In general lymphoedema does not affect psoriasis and therefore one would treat the psoriasis in the normal way with ultraviolet light therapy as creams are not that effective. Psoriasis could be,in theory, worse on a limb affected by lymphedema because of the alteration to immune cell trafficking from the compromised lymph drainage. Therefore it makes sense to treat the swelling as well as one can and ensure no infection (as infection can exacerbate psoriasis)
20 years ago was the first time the back of my head swelled up. It would get really swollen, hot and skin was very tight. It would spread all over the back and into the temple region between 4-12 seconds. After a week or two, it would drain down my neck and out my shoulders. This continued a couple times a year, every single year. Last June, the swelling got worse and reached my face, swelling one eye shut. It no longer drains, as the back of my head and both sides of my neck down by the collarbone have big squishy lumps. In August and continuing, both my armpits and down both sides of my body have swollen up and have stayed that way. My arms, fingers, legs, knees, ankles and toes also are a bit swollen. From what I was told by a doctor was that I have Primary Lymphedema with Angioedema.
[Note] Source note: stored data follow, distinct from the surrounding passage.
(* ===== verification/Collection.v ===== *)
(** * Collections

    [src/rust/smongo-engine/src/collection/{mod,crud,indexes,exec}.rs] over
    the in-memory backend: insertion, update, deletion, the maintenance of
    secondary indexes, and the scans that answer queries.  The state is the
    shared store with its oplog hubs ([world]), the collection's cache of index
    specifications and the supply of object ids.  An operation is a function
    from states to states and a result; a failed operation keeps the writes it
    made, since the transactions of this backend do nothing. *)

From Stdlib Require Import ZArith Lia Ascii String Strings.Byte.
From S2P Require Import Prelude F64 Bson RefBson Paths Geo Query Update BTree Storage IndexKey.
From S2P Require Import Planner Schema Collation Oplog.
From stdpp Require Import base tactics list strings gmap.

Open Scope string_scope.
Open Scope list_scope.

(** ** Errors *)

(** Source: collection/mod.rs:93-104 (CollectionError). *)
Inductive CollectionError : Type :=
| CStorageError (e : StorageError)
| SerializationError (msg : string)
| DeserializationError (msg : string)
| QueryError (msg : string)
| UpdateError (msg : string)
| MissingIdError
| UniqueConstraintViolation (msg : string)
| InvalidIndexSpec (msg : string)
| IndexAlreadyExists (msg : string)
| COther (msg : string).

(** Source: collection/mod.rs:125-142 (fmt). *)
Definition collection_error_display (e : CollectionError) : string :=
  match e with
  | CStorageError e => ("Storage error: " ++ storage_error_display e)%string
  | SerializationError e => ("Serialization error: " ++ e)%string
  | DeserializationError e => ("Deserialization error: " ++ e)%string
  | QueryError e => ("Query error: " ++ e)%string
  | UpdateError e => ("Update error: " ++ e)%string
  | MissingIdError => "Document missing _id field"
  | UniqueConstraintViolation e => ("Unique constraint violation: " ++ e)%string
  | InvalidIndexSpec e => ("Invalid index specification: " ++ e)%string
  | IndexAlreadyExists e => ("Index already exists with different keys: " ++ e)%string
  | COther e => e
  end.
Lemma table_rows_In s name k v :
  store_ok s -> In (k, v) (table_rows s name) <-> tbl_get s name k = Some v.
Proof.
  intros [Hs Ht]. unfold table_rows, tbl_get. destruct (bt_get s name) as [t|] eqn:Eg; simpl; [|done].
  symmetry. apply bt_get_In. by eapply Ht.
Qed.

Lemma table_rows_nodup s name : store_ok s -> NoDup (map fst (table_rows s name)).
Proof.
  intros Hs. pose proof (table_or_empty_ok s name Hs) as Hok. fold (table_rows s name) in Hok.
  induction Hok as [|e rows Hok IH Hf]; [constructor|]. simpl. constructor; [|done].
  intros Hin. apply list_elem_of_In, in_map_iff in Hin as (e' & He & Hin).
  rewrite Forall_forall in Hf. pose proof (Hf e' ltac:(by apply list_elem_of_In)) as Hlt.
  change (bytes_cmp (fst e) (fst e') = Lt) in Hlt. rewrite He in Hlt.
  by rewrite (proj2 (bytes_cmp_eq (fst e) (fst e)) eq_refl) in Hlt.
Qed.

Lemma table_rows_ext s s' name :
  store_ok s -> store_ok s' -> (forall k, tbl_get s' name k = tbl_get s name k) ->
  table_rows s' name = table_rows s name.
Proof.
  intros Hs Hs' H. apply bt_ext; [by apply table_or_empty_ok|by apply table_or_empty_ok|].
  intros k. specialize (H k). unfold tbl_get in H. unfold table_rows.
  destruct (bt_get s' name), (bt_get s name); done.
Qed.
(* ===== verification/Consistency.v ===== *)
(** * The indexes stay consistent

    A collection whose B-tree indexes agree with its documents keeps that
    agreement under insertion, update and deletion
    ([src/rust/smongo-engine/src/collection/crud.rs] with the maintenance of
    [indexes.rs]): an invariant of the state, preserved by every operation, for
    collections whose ids have one length (object ids, say). *)

From Stdlib Require Import ZArith Lia Ascii String Strings.Byte Permutation.
From S2P Require Import Prelude F64 Bson RefBson Paths Geo Query Update BTree Storage IndexKey.
From S2P Require Import Planner Schema Collation Oplog Collection Exec.
From stdpp Require Import base tactics list strings gmap.

Open Scope string_scope.
Open Scope list_scope.

Definition isSome {A} (o : option A) : bool := match o with Some _ => true | None => false end.

(** ** Runs of the monad *)

Section Runs.
Context {J : JsonOps}.

Lemma bind_inv {A A'} (m : M A) (k : A -> M A') st st' r :
  bind m k st = (st', Ok r) -> exists a st1, m st = (st1, Ok a) /\ k a st1 = (st', Ok r).
Proof. unfold bind. destruct (m st) as [st1 [a|]]; [|done]. intros H. by exists a, st1. Qed.

Lemma lift_inv {A} (x : result A failure) st st' r : lift x st = (st', Ok r) -> st' = st /\ x = Ok r.
Proof. unfold lift. intros H. by injection H as <- ->. Qed.
Lemma ready_in docs ids d : Forall2 ready docs ids -> In d docs -> exists id, In id ids /\ ready d id.
Proof.
  induction 1 as [|x id docs ids Hx Hr IH]; [done|]. intros [->|Hin]; [exists id; split; [by left|done]|].
  destruct (IH Hin) as (id' & Hin' & Hd). exists id'. split; [by right|done].
Qed.

(** The rows of documents stored one after the other. *)
Definition stored (docs : list document) (s s' : store) : Prop :=
  (forall d id, In d docs -> extract_id_string d = Ok id -> slot self s' id (Some d)) /\
  (forall k, (forall d id, In d docs -> extract_id_string d = Ok id -> k <> as_bytes id) ->
     tbl_get s' (coll_table self) k = tbl_get s (coll_table self) k).

Lemma store_all_runs docs ids st :
  quiet -> coll_ok self n specs st -> Forall2 ready docs ids -> List.NoDup ids ->
  (forall id, In id ids -> slot self (cs_store st) id None) ->
  exists st', for_each docs (fun doc =>
      let! _ := store_document self doc in
      let id := match doc_get doc "_id" with Some id => id | None => BNull end in
      append_oplog_if_enabled self "insert" id (Some doc) false None) st = (st', Ok tt) /\
    coll_ok self n specs st' /\ stored docs (cs_store st) (cs_store st').
Proof.
  intros Hq. revert ids st. induction docs as [|d docs IH]; intros ids st Hok Hr Hnd Hfree.
  { exists st. split; [done|]. split; [done|]. split; [done|]. by intros k _. }
  inversion Hr as [|? id ? ids' Hd Hr']; subst. inversion_clear Hnd as [|? ? Hni Hnd'].
  destruct (store_document_runs d id st Hq Hok Hd (Hfree id (or_introl eq_refl))) as (st1 & H1 & Hok1 & Hs1 & Hf1).
  assert (Hout : forall d' id', In d' docs -> extract_id_string d' = Ok id' -> In id' ids').
  { intros d' id' Hin Hid. destruct (ready_in _ _ _ Hr' Hin) as (id2 & Hin2 & (Hid2 & _)).
    rewrite Hid in Hid2. by injection Hid2 as <-. }
  destruct (IH ids' st1 Hok1 Hr' Hnd') as (st2 & H2 & Hok2 & Hst2 & Hf2).
  { intros id' Hin. unfold slot. rewrite Hf1; [apply (Hfree id'); by right|]. intros Hx. apply as_bytes_inj in Hx as ->. done. }
  exists st2. split; [|split; [done|split]].
  - cbn [for_each]. unfold bind at 1 2. rewrite H1. unfold append_oplog_if_enabled at 1. rewrite (quiet_oplog Hq). exact H2.
  - intros d' id' [<-|Hin] Hid'; [|by apply Hst2]. assert (id' = id) as -> by (destruct Hd as (Hid & _); congruence).
    destruct Hs1 as (b & Hb & Hde). exists b. split; [|done]. rewrite Hf2; [done|].
    intros d2 id2 Hin2 Hid2 Hx. apply as_bytes_inj in Hx as <-. by apply Hni, (Hout d2).
  - intros k Hk. rewrite Hf2 by (intros d' id' Hin; apply Hk; by right). apply Hf1. apply (Hk d id); [by left|apply Hd].
Qed.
However, other doctors aren't sure because I don't fit in the "norm" of Lymphedema patients since it's affecting my entire body, literally from head to toe. I've seen so many doctors (ENT, Immunologist, Neurologist, Vascular Surgeon, Internalist) and have every single one of them stumped. Do you have any idea or opinion or thought as to what these conditions are that are happening to me? For some reason, the doctors are not coming to any kind of conclusion to my situation. I look forward to hearing your thoughts. Much Thanks, Joe
I am not convinced from your history that you do have lymphoedema with angioedema. Angioedema manifests with bouts of swelling which settle within minutes or over a few hours. It is thought to be allergic but no cause is usually found. It is certainly inflammatory and will respond to oral steroids. There are reports in the literature of recurrent angioedema giving rise to lymphoedema. However under those circumstances the lymphoedema swelling is persistent and usually affects sites such as the skin around the eyes, mouth or ears. I would agree that your circumstances do not fit in with the norm either for angioedema or lymphoedema and therefore it is difficult through an online response to advise. My suggestion would be to see a lymphoedema physician if possible.
I am a left breast cancer survivor of 9 years. I had a lumpectomy and 3 sentinel nodes removed. I have also had a parathyroid removed ( benign) and have Hashimoto Thyroiditis. I want to undergo a trigger finger surgery on my left hand and am concerned about Lymphedema. The procedure involves a wound and a tourniquet on the arm/hand I have always been advised to protect from such things. Can you comment on the risk and any possible options to lessen the risk? Say if a tourniquet was somehow not used. Is the wound made and the tourniquet used the same level of risk? I don't want to trade a painful trigger finger for Lymphedema and I just don't know how to calculate the risk?
Thank you for this interesting question. You are right in saying that guidelines recommend avoidance of needle puncture/surgery/tourniquets in/on the at-risk arm following breast cancer treatment. The concern is that swelling could be precipitated. Furthermore there is always the risk of infection (cellulitis) which could also precipitate long-term swelling.
Therefore in an ideal world one would advise against trigger finger surgery but one has to do a risk/benefit analysis. If there is no alternative to your trigger finger then you should undergo surgery. However I would ask your surgeon if it can be done without tourniquet (assuming the tourniquet is around the upper arm or forearm). It may also be worthwhile covering the period around the surgery with antibiotics although there is no evidence that this is necessary.
I am afraid I don’t know the risk analysis of inducing lymphoedema but I would expect it to be very low with surgery alone and higher if the tourniquet is added.